使用React Next.js 14生成图像验证码并返回图像给客户端。无需第三方接口,直接本地生成,免费开源。生成结果为base64图像,可以直接放入src使用。
代码思路:
等客户端提交数据后,判断答案是否正确。如果自己有服务器的话可以把答案存在本地,如果是用的serverless 的话,可以把答案上传到数据库,或者做其他处理。
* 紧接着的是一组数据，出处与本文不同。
(* ===== verification/Access.v ===== *)
(** * From a stream to a tunnel: access from end to end
      (nm_tcp_tunnel.c, nabto_device_authorization.c, nm_iam_auth_handler.c, nm_iam.c)

    A client opens a stream to a tunnel service; the service asks for access; the request waits in the
    listener of access management, which decides it by its policies and gives a verdict; an event
    brings the verdict to the tunnels, which start a connection or release the stream. The four
    parts are the models of Tunnel.v, Authorization.v and Iam.v; here they run together: each call of
    the tunnels to the authorization module makes a request, and each verdict of a request is the input of
    the tunnels. Between the steps of one request other requests, changes of the services and
    changes of the configuration may come. *)

From stdpp Require Import gmap.
From S2P Require Import Prelude Platform Collections HexUtil Cbor Policies Iam Authorization Tunnel.

#[local] Open Scope Z_scope.
#[local] Open Scope list_scope.
#[local] Open Scope handler_scope.

Section Access.
Context `{Strtod} {T : Type} `{StringSet T} {M : Type} `{StringMap M}.
Abbreviation iam_t := (nm_iam (T := T) (M := M)).

(** The fingerprint of the client of a connection; references of connections are not used twice. *)
Variable client_fingerprint : Z -> option string.

(** ** The handler of authorization requests (nm_iam_auth_handler.c) *)

(** The loop over the attributes; [n] are left. *)
Fixpoint read_attributes (n i : nat) : az_uhandler (list (string * string)) :=
  match n with
  | O => ulift (hret [])
  | S n =>
      let+ key := nabto_device_authorization_request_get_attribute_name i in
      let+ value := nabto_device_authorization_request_get_attribute_value i in
      let+ rest := read_attributes n (S i) in
      ulift (hret ((key, value) :: rest))
  end.

(** [connected]: whether the connection still exists. The answer is the verdict that was given. *)
Definition handle_request (iam : iam_t) (connected : bool) : az_uhandler bool :=
  let+ action := nabto_device_authorization_request_get_action in
  let+ attributesSize := nabto_device_authorization_request_get_attributes_size in
  let+ attributes := read_attributes attributesSize 0 in
  let+ ref := nabto_device_authorization_request_get_connection_ref in
  let+ verdict := uof (auth_handle_request iam (if connected then client_fingerprint ref else None) action attributes) in
  let+ _ := nabto_device_authorization_request_verdict verdict in
  ulift (hret verdict).

(** ** The system *)

(** A request of the tunnels, with what happened to it: the inputs it got, and the calls it made. *)
Record tunnel_request : Type := mk_tq {
  tq_ref : Z;
  tq_stream : stream_request;
  tq_auth : auth_state;
  tq_inputs : list auth_input;
  tq_calls : list auth_call
}.

Record access_system : Type := mk_sy {
  sy_tunnels : nm_tcp_tunnels;
  sy_iam : iam_t;
  sy_requests : list tunnel_request
}.

Inductive access_input : Type :=
| AiServices (i : tunnels_input)
| AiConfig (iam : iam_t)
| AiStream (service : nm_tcp_tunnel_service) (prepared : bool) (ref : Z) (stream : nat) (listener : option np_error_code)
| AiDeliver (n : nat)
| AiDrop (n : nat)
| AiAnswer (n : nat) (connected : bool)
| AiFree (n : nat)
| AiEvent (n : nat) (allocated : bool) (ec : np_error_code).

Definition sy_uhandler (A : Type) : Type := uhandler access_system tunnels_call A.

(** A step of the tunnels. *)
Definition on_tunnels (i : tunnels_input) : sy_uhandler unit := fun s =>
  let '(_, tunnels, t) := tunnels_handler i (sy_tunnels s) in
  Def (tt, s {{ sy_tunnels := tunnels }}, t).

(** A step [m] of request [n]; it is an input of the life of the request. The answer is the calls it makes. *)
Definition on_request {A} (n : nat) (i : A -> auth_input) (m : az_uhandler A) : sy_uhandler (list auth_call) := fun s =>
  match sy_requests s !! n with
  | None => UB
  | Some q =>
      match m (tq_auth q).1 with
      | UB => UB
      | Def (a, r, t) =>
          let q' := mk_tq (tq_ref q) (tq_stream q) (r, auth_next (tq_auth q).2 (i a) t) (tq_inputs q ++ [i a]) (tq_calls q ++ t) in
          Def (t, s {{ sy_requests ::= <[n := q']> }}, [])
      end
  end.

Definition run_request (n : nat) (i : auth_input) : sy_uhandler (list auth_call) :=
  on_request n (fun _ => i) (auth_handler i).

(** The request is made, with its attributes, and access is asked for. The callback of the verdict is that
    of this request. *)
Definition ask_access (listener : option np_error_code) (ref : Z) (id type : string) (weakPtr : Z) (stream : nat) :
    sy_uhandler unit :=
  let+ s := ulift hget in
  let n := length (sy_requests s) in
  let+ r := uof (create_request true NABTO_EC_OK ref "TcpTunnel:Connect") in
  let q := mk_tq ref (mk_sr stream weakPtr id type) (r, mk_env PfBuilding ApNone false) [] [] in
  let+ _ := ulift (hmod (fun s => s {{ sy_requests ::= fun qs => qs ++ [q] }})) in
  let+ _ := run_request n (AuAttribute "TcpTunnel:ServiceId" id (true, true, true)) in
  let+ _ := run_request n (AuAttribute "TcpTunnel:ServiceType" type (true, true, true)) in
  let+ _ := run_request n (AuCheck listener n) in
  ulift hskip.

(** The calls of the tunnels to the authorization module. *)
Fixpoint ask_all (listener : option np_error_code) (t : list tunnels_call) : sy_uhandler unit :=
  match t with
  | [] => ulift hskip
  | TtCheckStream ref id type weakPtr stream :: rest =>
      let+ _ := ask_access listener ref id type weakPtr stream in ask_all listener rest
  | _ :: rest => ask_all listener rest
  end.

(** The verdicts of a request go to the tunnels. *)
Fixpoint tell_all (allocated : bool) (ec : np_error_code) (verdicts : list (nat * bool)) : sy_uhandler unit :=
  match verdicts with
  | [] => ulift hskip
  | (n, allow) :: rest =>
      let+ s := ulift hget in
      let+ q := uof (match sy_requests s !! n with Some q => Def q | None => UB end) in
      let+ _ := on_tunnels (TnVerdict (tq_stream q) allow allocated ec) in
      tell_all allocated ec rest
  end.

Definition access_step (i : access_input) : sy_uhandler unit :=
  match i with
  | AiServices i => on_tunnels i
  | AiConfig iam => ulift (hmod (fun s => s {{ sy_iam := iam }}))
  | AiStream service prepared ref stream listener => fun s =>
      (let+ _ := on_tunnels (TnStream service NABTO_EC_OK prepared ref stream) in
       ask_all listener (trace (tunnels_handler (TnStream service NABTO_EC_OK prepared ref stream)) (sy_tunnels s))) s
  | AiDeliver n => let+ _ := run_request n AuDelivered in ulift hskip
  | AiDrop n => let+ _ := run_request n AuDropped in ulift hskip
  | AiAnswer n connected =>
      let+ s := ulift hget in
      let+ _ := on_request n AuUserVerdict (handle_request (sy_iam s) connected) in ulift hskip
  | AiFree n => let+ _ := run_request n AuUserFree in ulift hskip
  | AiEvent n allocated ec => let+ t := run_request n AuVerdictEvent in tell_all allocated ec (verdicts t)
  end.

(** ** The steps that can come *)

(** The phase of a request allows the input. *)
Definition request_enabled (s : access_system) (n : nat) (i : auth_input) : Prop :=
  exists q, sy_requests s !! n = Some q /\ allowed (tq_auth q).2 i = true.

(** Services are added and removed, streams come to services that exist; a configuration is closed. *)
Definition access_enabled (s : access_system) (i : access_input) : Prop :=
  match i with
  | AiServices (TnAdd _ _ _ _ _ _) | AiServices (TnRemove _) => True
  | AiServices _ => False
  | AiConfig iam => iam_closed iam
  | AiStream service _ _ _ _ => service ∈ tt_services (sy_tunnels s)
  | AiDeliver n => request_enabled s n AuDelivered
  | AiDrop n => request_enabled s n AuDropped
  | AiAnswer n _ => request_enabled s n (AuUserVerdict true)
  | AiFree n => request_enabled s n AuUserFree
  | AiEvent n _ _ => request_enabled s n AuVerdictEvent
  end.

(** The states that were, each with the input it got, and the calls of the tunnels. *)
Inductive access_run (iam : iam_t) : list (access_system * access_input) -> list tunnels_call -> access_system -> Prop :=
| access_start : access_run iam [] [] (mk_sy nm_tcp_tunnels_init iam [])
| access_next past t s i s' t' :
    access_run iam past t s -> access_enabled s i -> access_step i s = Def (tt, s', t') ->
    access_run iam (past ++ [(s, i)]) (t ++ t') s'.

(** What the policies say of a tunnel to a service, for the client of a connection. *)
Definition may_connect (iam : iam_t) (ref : Z) (id type : string) : Prop :=
  exists fp, client_fingerprint ref = Some fp /\
    (forall r, r ∈ client_roles iam fp -> is_Some (nm_iam_find_role iam r)) /\
    allows (fun st => exists r, r ∈ client_roles iam fp /\ role_statement iam r st) "TcpTunnel:Connect"
      (client_attributes iam fp (Some
         (sm_insert (sm_insert sm_empty "TcpTunnel:ServiceType" type) "TcpTunnel:ServiceId" id))).

(** ** Proofs: a request *)

(** What a request says stays. *)
Definition same_request (r r' : option nabto_device_authorization_request) : Prop :=
  forall x', r' = Some x' -> exists x, r = Some x /\ ar_attributes x' = ar_attributes x /\ ar_action x' = ar_action x /\
    ar_connectionReference x' = ar_connectionReference x.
整体生成思路非常简单,使用canvas,随机生成数字,并进行随机变形,旋转,缩放,改变字体。之后再随机画一些曲线和直线进行干扰,最后降低图像对比度,增加识别难度。亲测生成结果百度(包括文心一言),谷歌(包括Bard),OpenAI,以及网上找到的OCR都无法识别。
可以根据自己的需求,调整验证码长度,调整随机变形的程度。我删除了0,O,o,I,l这几个连人类都难以辨认的字符,因为我体验过根本无法区分这几个字符而无法通过验证码的感觉,只感觉网站制作者是一坨**,所以轮到我制作的时候不会犯这个错误。
私认为此方法比谷歌验证码以及其他验证码接口都更好,一是人类可以非常简单辨认,不像谷歌或者京东的验证码,异常冗杂,有些我都看不懂是在干嘛。二是现有的OCR和AI完全无法识别。三是成本低,完全免费,单纯使用canvas和几个随机数,对服务器压力相对较小。
注释是英文的,但是是原创,别问为什么,问就是我想装逼。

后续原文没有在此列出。